In our first example in creating a class Timer, we used a member function called initialize( ). This was used to set the starting value of count to some legal value.

void initialize( )
{
cout<<"timer!";
count=0;
}

Basically, our idea was that whenever someone creates a Timer object the starting value of count shouldn’t have a garbage value. So we defined a member function which would assign values to our member data. Anyone who uses our class is expected to call the initialize( ) function first before using the Timer object. But there is a problem with this; when a user creates a Timer object he/she may forget to call the initialize function. This would create a lot of problems in the code later. Wouldn’t it be wonderful if we could initialize the member data of an object just like we initialize variables of fundamental data types?

Remember: Initialization and assignment are different. Initialization is done at the time of defining the variable. This is discussed at the end of this section.

Variables of fundamental data types can be initialized (at the time of declaration). For example:

    int variable = 5;

This line declares ‘variable’ to be an integer and assigns the value of 5 to ‘variable’.
Similarly, how about initializing an object? Constructors serve this purpose. When an instance of a class (or an object) is created, a special member function for that class called a ‘constructor’ is invoked. You can declare your own constructor but if you don’t then the compiler will provide a ‘default constructor’ for the class.

A constructor is a member function with same name as the class. It is usually used for the initialization of an object and it is executed at the time of creation of the object. Constructors cannot return any data.

Basically, objects are created to model real life entities and when an object is created, you will want some particular data (or properties) of the object to be initialized. The idea is to prevent an object from having an uncertain or undetermined state at the time of its creation. So, all initializations of member data are done using the constructor.

A constructor is just like a function except that you won’t have a return data type and also the name of the constructor should be the same as the name of the class.

General syntax for a constructor is:

constructor-name
{
//body of constructor
}

Another form that can be used is:

constructor-name ( ) : member-data (value)
{ }

Let's take a look at a simple program to illustrate the use of constructors.


class counter
{
private :
    int count;

public :
counter ( )        
// Constructor sets member data count to zero.
{
count=0;
}

//you can define more functions
};

int main ( )
{
counter c1;
return 0;
}

When the compiler reads the line

counter c1;

it goes to the public part of the class and sees the constructor used. Since

counter c1;

has no arguments the compiler makes use of the constructor without parameters. Hence the count of c1 is initialized to zero. This is what we wanted to do: Create an object and at the time of creation set the member data to a particular value. Instead of zero you can even give a value. For example:

counter ( )
{
count=7;
}

If you use the above constructor, then the value of the member data count is initialized to 7. The alternate form for this constructor is:

counter ( ) : count (7)
{ }

So, what’s the difference in the two forms? This form makes use of an initializer list (i.e. count(7) forms the initializer list over here) to initialize the values while the constructor body is empty. In the other method we initialize the members within the constructor body.

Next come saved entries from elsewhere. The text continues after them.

(** The book tables of the report list each row sorted by title: the sort
    is ordered, a permutation of the row's books, and stable (books with
    the same title keep their input order). *)
Theorem sort_by_title_spec (l : list book_entry) :
  Sorted title_le (sort_by_title l) /\
  Permutation l (sort_by_title l) /\
  (forall t, filter (fun e => String.eqb (e_title e) t) (sort_by_title l) =
             filter (fun e => String.eqb (e_title e) t) l).
Proof.
  unfold sort_by_title. induction l as [|x l [IHs [IHp IHf]]]; simpl.
  - repeat split; constructor.
  - split; [apply insert_sorted; exact IHs|]. split.
    + etransitivity; [apply perm_skip; exact IHp| apply insert_perm].
    + intros t. rewrite insert_filter, IHf. reflexivity.
Qed.

End TitleSort.

Module ScreenshotCli.


End ScreenshotCli.

Module RowContents.
Local Open Scope list_scope.

Lemma lookup_update_same k f su su' :
  assoc_update String.eqb k f su = Ok su' ->
  exists v v', lookup_shelf k su = Some v /\ f v = Ok v' /\ lookup_shelf k su' = Some v'.
Proof.
  revert su'. induction su as [|[k0 v] rest IH]; intros su' H; simpl in H; [discriminate|].
  simpl. destruct (String.eqb k k0) eqn:E.
  - destruct (f v) as [v'|] eqn:Ef; inversion H; subst.
    exists v, v'. simpl. rewrite E. auto.
  - destruct (assoc_update String.eqb k f rest) as [rest'|] eqn:Er; inversion H; subst.
    simpl. rewrite E. apply IH. reflexivity.
Qed.

Lemma lookup_update_other k k' f su su' :
  assoc_update String.eqb k f su = Ok su' -> k' <> k ->
  lookup_shelf k' su' = lookup_shelf k' su.
Proof.
  intros H Hne. revert su' H.
  induction su as [|[k0 v] rest IH]; intros su' H; simpl in H; [discriminate|].
  destruct (String.eqb k k0) eqn:E.
  - apply String.eqb_eq in E. subst k0.
    destruct (f v); inversion H; subst. simpl.
    destruct (String.eqb_spec k' k); [contradiction|reflexivity].
  - destruct (assoc_update String.eqb k f rest) as [rest'|] eqn:Er; inversion H; subst.
    simpl. destruct (String.eqb k' k0); [reflexivity|]. apply IH. reflexivity.
Qed.

Lemma row_get_update_same k f rows rows' :
  assoc_update Z.eqb k f rows = Ok rows' ->
  exists v v', row_get k rows = Some v /\ f v = Ok v' /\ row_get k rows' = Some v'.
Proof.
  revert rows'. induction rows as [|[k0 v] rest IH]; intros rows' H; simpl in H;
    [discriminate|].
  simpl. destruct (Z.eqb k k0) eqn:E.
  - destruct (f v) as [v'|] eqn:Ef; inversion H; subst.
    exists v, v'. simpl. rewrite E. auto.
  - destruct (assoc_update Z.eqb k f rest) as [rest'|] eqn:Er; inversion H; subst.
    simpl. rewrite E. apply IH. reflexivity.
Qed.

Lemma row_get_update_other k k' f rows rows' :
  assoc_update Z.eqb k f rows = Ok rows' -> k' <> k ->
  row_get k' rows' = row_get k' rows.
Proof.
  intros H Hne. revert rows' H.
  induction rows as [|[k0 v] rest IH]; intros rows' H; simpl in H; [discriminate|].
  destruct (Z.eqb k k0) eqn:E.
  - apply Z.eqb_eq in E. subst k0.
    destruct (f v); inversion H; subst. simpl.
    destruct (Z.eqb_spec k' k); [contradiction|reflexivity].
  - destruct (assoc_update Z.eqb k f rest) as [rest'|] eqn:Er; inversion H; subst.
    simpl. destruct (Z.eqb k' k0); [reflexivity|]. apply IH. reflexivity.
Qed.

Lemma add_book_rows cat su item su' :
  add_book cat su item = Ok su' ->
  forall s r, row_books su' s r =
    row_books su s r ++
    (if String.eqb (fst (classify_item cat item)) s
        && Z.eqb (snd (classify_item cat item)) r
     then [entry_of item] else []).
Proof.
  unfold add_book. destruct (get_or "title" "" item) as [t0|]; [|discriminate].
  destruct (classify_item cat item) as [s0 r0]. cbv zeta.
  intros H s r. simpl fst; simpl snd.
  destruct (String.eqb_spec s0 s) as [<-|Hs].
  - destruct (lookup_update_same _ _ _ _ H) as [v [v' [Hv [Hf Hv']]]].
    unfold row_books. rewrite Hv, Hv'.
    destruct (assoc_update Z.eqb r0 _ (su_rows v)) as [rows'|] eqn:Er;
      simpl in Hf; inversion Hf; subst; simpl.
    destruct (Z.eqb_spec r0 r) as [<-|Hr].
    + destruct (row_get_update_same _ _ _ _ Er) as [ru [ru' [Hru [Hg Hru']]]].
      rewrite Hru, Hru'. inversion Hg. reflexivity.
    + rewrite (row_get_update_other _ _ _ _ _ Er (not_eq_sym Hr)).
      now rewrite app_nil_r.
  - rewrite andb_false_l, app_nil_r. unfold row_books.
    now rewrite (lookup_update_other _ _ _ _ _ H (not_eq_sym Hs)).
Qed.

Lemma process_items_rows cat items : forall su su',
  process_items cat su items = Ok su' ->
  forall s r, row_books su' s r =
    row_books su s r ++ map entry_of (filter (targets_row cat s r) items).
Proof.
  induction items as [|item rest IH]; intros su su' H s r; simpl in H.
  - inversion H; subst. simpl. now rewrite app_nil_r.
  - unfold dict_index in H. simpl. unfold targets_row at 1, is_book.
    destruct (dict_get "item_type" item) as [ty|]; simpl in H; [|discriminate].
    destruct (value_is ty "book").
    + destruct (add_book cat su item) as [su1|] eqn:Ea; simpl in H; [|discriminate].
      rewrite (IH _ _ H), (add_book_rows _ _ _ _ Ea). simpl.
      destruct (String.eqb (fst (classify_item cat item)) s
                && Z.eqb (snd (classify_item cat item)) r); simpl;
        now rewrite <- app_assoc.
    + exact (IH _ _ H s r).
Qed.

Lemma finish_all_lookup su su' :
  finish_all su = Ok su' ->
  forall s, option_map su_rows (lookup_shelf s su') = option_map su_rows (lookup_shelf s su).
Proof.
  revert su'. induction su as [|[id sh] rest IH]; intros su' H s; simpl in H.
  - inversion H; reflexivity.
  - unfold finish_shelf, py_div in H.
    destruct (Qeq_bool _ 0); simpl in H; [discriminate|].
    destruct (finish_all rest) as [rest'|] eqn:E; simpl in H; inversion H; subst.
    simpl. destruct (String.eqb s id); [reflexivity|]. apply IH. reflexivity.
Qed.

Lemma row_books_finish su su' s r :
  finish_all su = Ok su' -> row_books su' s r = row_books su s r.
Proof.
  intros H. pose proof (finish_all_lookup _ _ H s) as E. unfold row_books.
  destruct (lookup_shelf s su'), (lookup_shelf s su); simpl in E;
    try discriminate; [|reflexivity].
  inversion E as [E']. now rewrite E'.
Qed.

Lemma row_get_fresh r l :
  row_get r (map (fun k => (k, mkRow 0 [])) l) = None \/
  row_get r (map (fun k => (k, mkRow 0 [])) l) = Some (mkRow 0 []).
Proof.
  induction l as [|k l IH]; simpl; [auto|]. destruct (Z.eqb r k); auto.
Qed.

Lemma lookup_init s l :
  lookup_shelf s (map (fun '(id, d) => (id, init_shelf d)) l) = None \/
  exists d, lookup_shelf s (map (fun '(id, d) => (id, init_shelf d)) l)
            = Some (init_shelf d).
Proof.
  induction l as [|[id d] l IH]; simpl; [auto|].
  destruct (String.eqb s id); eauto.
Qed.
(** What a read finds after an assignment: the value assigned, or what
    was there. *)
Lemma getProp_assignProp_cases o k v k' w :
  getProp (assignProp o k v) k' = Some w ->
  (k' = k /\ w = v) \/ getProp o k' = Some w.
Proof.
  destruct (str_eqb_spec k' k) as [->|Hne].
  - unfold assignProp. destruct (getProp o k) eqn:H.
    + rewrite (getProp_updateProp_same _ _ _ _ H). intros [= <-]. now left.
    + destruct (str_eqb k (js "__proto__")).
      * rewrite H. discriminate.
      * rewrite getProp_insertNewProp_same by assumption.
        intros [= <-]. now left.
  - rewrite getProp_assignProp_other by assumption. now right.
Qed.
End PropertyLookup.

Lemma getProp_None {V} (o : list (jsstring * V)) (k : jsstring) :
  ~ In k (map fst o) -> getProp o k = None.
Proof.
  induction o as [|[k' v] o IH]; simpl; [reflexivity|].
  intros Hnot. destruct (str_eqb_spec k' k) as [->|_]; [tauto|].
  apply IH. tauto.
Qed.

Lemma getProp_In {V} (o : list (jsstring * V)) (k : jsstring) (v : V) :
  getProp o k = Some v -> In (k, v) o.
Proof.
  induction o as [|[k' v'] o IH]; simpl; [discriminate|].
  destruct (str_eqb_spec k' k) as [->|_].
  - intros [= ->]. now left.
  - intros H. right. now apply IH.
Qed.

(** What [target[componentName]] holds once the component has been
    ensured, from what it held before. *)
Definition ensured (held : option JsVal) (componentName : jsstring)
  : option JsVal :=
  match held with
  | Some v => if truthy v then Some v else Some (JObj [])
  | None =>
      if existsb (str_eqb componentName) objectPrototypeMembers then None
      else Some (JObj [])
  end.

(** The fields of a component after the string fields of [fields] have
    been assigned onto it, in order. *)
Definition overlayStrings (onto fields : list (jsstring * JsVal))
  : list (jsstring * JsVal) :=
  fold_left (fun acc kv =>
               match snd kv with
               | JStr s => assignProp acc (fst kv) (JStr s)
               | _ => acc
               end) fields onto.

Remember: In the strictest sense, the first form:

counter ( )
{
count=7;
}

isn’t really an initialization (it is only an assignment). We’ll discuss this later.

Beware: When using an initialization list the order in which the members are initialized depends on the order in which you declare them within the class. The first member in the class will be the first member to be initialized. If your initializations depends on the sequence then be careful while using initializer lists.

In the case of assigning values within the constructor body, the order only depends on the order in which you write the statements within the body (and not on the declaration order).

This is an apt juncture at which we can discuss about initialization and assignment. Before going into classes, let’s consider our primitive (or fundamental) data types.

int amount;

    amount = 92;

In this case we have declared (and defined) a variable called ‘amount’. In the second statement, we assign a value of 92 to this variable. Now take a look at the following:

    int amount = 92;

In this case we have initialized the variable ‘amount’ with a value of 92. Initialization is done at the time of declaration.

You might recall that:

    int amount=92;

and

    int amount(92);

are equivalent.

Now let’s come back to our discussion of constructors.

counter ( )
{
count=7;
}

We are actually assigning a value to the member data count. This isn’t an initialization (the member ‘count’ was first defined and then later we are assigning a value of 7 to the member). But when you use an initializer list:

counter ( ) : count (7)
{ }

the member data ‘count’ is initialized with a value of 7. Generally, using an initializer list is more efficient than assignment but in the case of simple member data types this may not really matter. We’ll take a look at this topic again later.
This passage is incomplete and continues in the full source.